Thursday, April 13, 2017

BISTRO - Yaya Zhai

4:00 PM

2036 Palmer Commons

BISTRO is restricted to U-M Bioinformatics Graduate Program students and faculty.

 

"Baseline Bio-molecular Models to Predict Infectious Disease Susceptibility"

Abstract

A virus challenge study is a practical method for investigating the personalized onset and development of infectious diseases. Several researches have attempted to reveal the temporal pattern of host transcriptomic responses to acute respiratory viral infections, including human rhinovirus infection. Different pathways were proposed to be responsible for subjects being symptomatic or asymptomatic.

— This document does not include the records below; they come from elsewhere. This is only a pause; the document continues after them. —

(* ===== verification/NvmeTcpLife.v ===== *)
(** * Creation, deletion and every run of a controller

    [create_all_or_nothing]: what [nvme_tcp_create_ctrl] returns on each branch
    and what it leaves allocated.  [lifecycle_safe]: no run of the works of a
    controller uses or releases an object that is not in use, and deletion
    gives back all it owns.  [icdoff_delete_null]: the controller that is
    returned although its capsule offset is not supported cannot be deleted. *)
From S2P Require Import Prelude MqTypes BlkMqTagSet NvmeTcpMap NvmeTcpConn NvmeTcpConnSpec NvmeTcpCtrl NvmeTcpCtrlInv.
From S2P Require Import NvmeTcpCtrlSpec.

(** The counts of queues fit in an int. *)
Definition counts_ok (o : nvmf_opts) : Prop :=
  0 <= o_nr_io_queues o /\ 0 <= o_nr_write_queues o /\ 0 <= o_nr_poll_queues o /\
  o_nr_io_queues o + o_nr_write_queues o + o_nr_poll_queues o + 1 < 2 ^ 31.

Lemma nr_io_queues_le cpus o :
  0 < cpus -> counts_ok o ->
  nvme_tcp_nr_io_queues cpus o <= o_nr_io_queues o + o_nr_write_queues o + o_nr_poll_queues o.
Proof.
  intros Hc (H1 & H2 & H3 & H4). unfold nvme_tcp_nr_io_queues, u32.
  rewrite (Z.mod_small (Z.min _ _ + Z.min _ _)) by lia. rewrite Z.mod_small by lia. lia.
Qed.

Lemma queue_objs_down c : (forall j, flag c j = (false, false)) -> queue_objs (c_queues c) = [].
Proof.
  intros H. unfold queue_objs. assert (Ha : forall q, q ∈ c_queues c -> queue_owned q = []).
  { intros q [i Hi]%list_elem_of_lookup. specialize (H i). unfold flag in H. rewrite Hi in H. unfold queue_owned.
    by injection H as -> _. }
  induction (c_queues c) as [|q l IH]; [done|]. simpl. rewrite Ha by left. apply IH. intros q' Hq. apply Ha. by right.
Qed.

Section life.
Context {ce : CtrlEnv} {cl : CtrlLaws ce} (opts : conn_opts) (NVME_AQ_DEPTH : Z).
Notation inv := (inv opts).

(** ** Deletion *)

Lemma delete_good base c :
  good opts base c ->
  exists c', nvme_tcp_delete_ctrl c = Some c' /\ all_down c' /\
    inv ((if 1 <? c_queue_count c then [] else io_objs c) ++ base) c'.
Proof.
  intros [Hi [(a & f & t & Ht) Hq]]. unfold nvme_tcp_delete_ctrl, nvme_tcp_teardown_ctrl. cbv zeta.
  set (c0 := c <| c_err_work := false |> <| c_connect_work := false |>).
  set (k := if 1 <? c_queue_count c then [] else io_objs c).
  rewrite (ctrl_objs_eq c a f t Ht) in Hi.
  destruct (teardown_io_spec opts true c0 _ ([a; f; t] ++ option_list (c_async c) ++ k ++ base) ltac:(eapply inv_ext; [exact Hi|done..]))
    as (c1 & -> & E1 & E2 & E3 & E4 & Hi1).
  { intros Hlt. destruct (Hq Hlt) as (q & t' & Hqt). exists q, t'. split; [done|]. unfold io_ptrs in Hqt. injection Hqt as Q1 Q2.
    unfold io_objs. rewrite Q1, Q2. simpl. set_solver. }
  { subst k. change (c_queue_count c0) with (c_queue_count c). change (omap id [c_connect_q c0; c_tagset c0]) with (io_objs c).
    destruct (1 <? c_queue_count c); simpl; solve_Permutation. }
  cbn [mbind option_bind]. destruct (adm_part_inv _ _ E1) as (F1 & F2 & F3 & F4).
  pose proof (eq_trans F2 Ht) as Ht1. pose proof Ht1 as Ht'. unfold adm_ptrs in Ht'. injection Ht' as A1 A2 A3.
  rewrite A1, (use_at opts _ _ _ Hi1) by left. cbn [mbind option_bind].
  destruct (call_at opts _ _ Hi1) as (w & -> & Hi2).
  destruct (teardown_admin_spec opts true (c1 <| c_w := w |>) _ (k ++ base) a f t Hi2 Ht1)
    as (c2 & -> & Hi3 & G1 & G2 & G3 & G4 & G5 & G6); [set_solver..| |].
  { change (c_async (c1 <| c_w := w |>)) with (c_async c1). rewrite F3. simpl. rewrite A1, A2, A3. simpl.
    change (c_async c0) with (c_async c). solve_Permutation. }
  exists c2. split_and!; [done| |done]. split; [|done]. intros [|j]; [done|]. rewrite G6 by lia. apply E4. lia.
Qed.

(** ** Creation *)

(** The controller before it is initialized. *)
Lemma new_ctrl_inv self array w base qsize count :
  counts_ok (co_queues opts) ->
  count = o_nr_io_queues (co_queues opts) + o_nr_write_queues (co_queues opts) + o_nr_poll_queues (co_queues opts) + 1 ->
  holds w base ->
  inv base (mk_ctrl (replicate (Z.to_nat count) new_queue) count qsize 0 0 [0; 0; 0]
    NVME_CTRL_NEW None None None None None None 0 false false false self array w).
Proof.
  intros Hc -> Hw. pose proof (nr_io_queues_le online_cpus _ online_pos Hc). destruct Hc as (H1 & H2 & H3 & H4).
  assert (Hd : forall j qs, flag (mk_ctrl (replicate qs new_queue) 0 0 0 0 [] NVME_CTRL_NEW None None None None None None 0
    false false false None None w) j = (false, false)).
  { intros j qs. unfold flag. simpl. destruct (replicate qs new_queue !! j) eqn:E; [|done].
    apply lookup_replicate_1 in E as [-> _]. done. }
  split; simpl.
  - apply Forall_replicate. by split.
  - rewrite length_replicate. lia.
  - rewrite length_replicate. lia.
  - intros i _. apply (Hd i).
  - done.
  - match goal with |- context [queue_objs ?l] => replace (queue_objs l) with (@nil Z); [done|] end.
    symmetry. exact (queue_objs_down _ (fun j => Hd j _)).
Qed.

(** What a creation that failed leaves: at most [n] objects. *)
Definition create_failed (n : nat) (ctrls live : list Z) (r : option (Z * option ctrl * list Z * world)) : Prop :=
  exists ret w leak, r = Some (ret, None, ctrls, w) /\ ret <> 0 /\ (length leak <= n)%nat /\ w_live w ≡ₚ leak ++ live.

(** What a creation that succeeded owns; [port] is the string of the options. *)
Definition create_done (ctrls port live : list Z) (r : option (Z * option ctrl * list Z * world)) : Prop :=
  exists c self array, r = Some (0, Some c, ctrls ++ [self], c_w c) /\ c_self c = Some self /\ c_array c = Some array /\
    if c_icdoff c =? 0
    then c_state c = NVME_CTRL_LIVE /\ all_up c /\ ptrs_ok c /\ settled opts ([array; self] ++ port ++ live) c
    else all_down c /\ io_ptrs c = (None, None) /\ exists leak, (length leak <= leak_max opts)%nat /\
      inv (leak ++ [array; self] ++ port ++ live) c.

Lemma free_new_ctrl_spec ret self ctrls w port live :
  ret <> 0 -> holds w (self :: port ++ live) -> (length port <= 1)%nat ->
  create_failed (leak_max opts + length port) ctrls live (free_new_ctrl ret (Some self) ctrls w).
Proof.
  intros Hr Hw Hp. unfold free_new_ctrl. destruct (kfree_spec self w _ Hw) as (w' & -> & Hw'). cbn [mbind option_bind].
  exists ret, w', port. split_and!; [done|done|lia|]. apply Hw'.
Qed.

However, little is known about non-transcriptomic host responses during infection or molecular signatures before infection. To delineate a personalized baseline of biomolecular features, a human rhinovirus challenge study was designed and performed, in which healthy volunteers were inoculated with rhinovirus with their physiological, molecular, cognitive responses and self-reported symptoms measured and recorded at multiple time points both before and after inoculation. An acute respiratory viral infection gene expression signature was verified in severely infected subjects. Pilot data analysis suggested that baseline normalization could improve susceptibility prediction, and that metabolomic data provides extra power in addition to transcriptomic responses.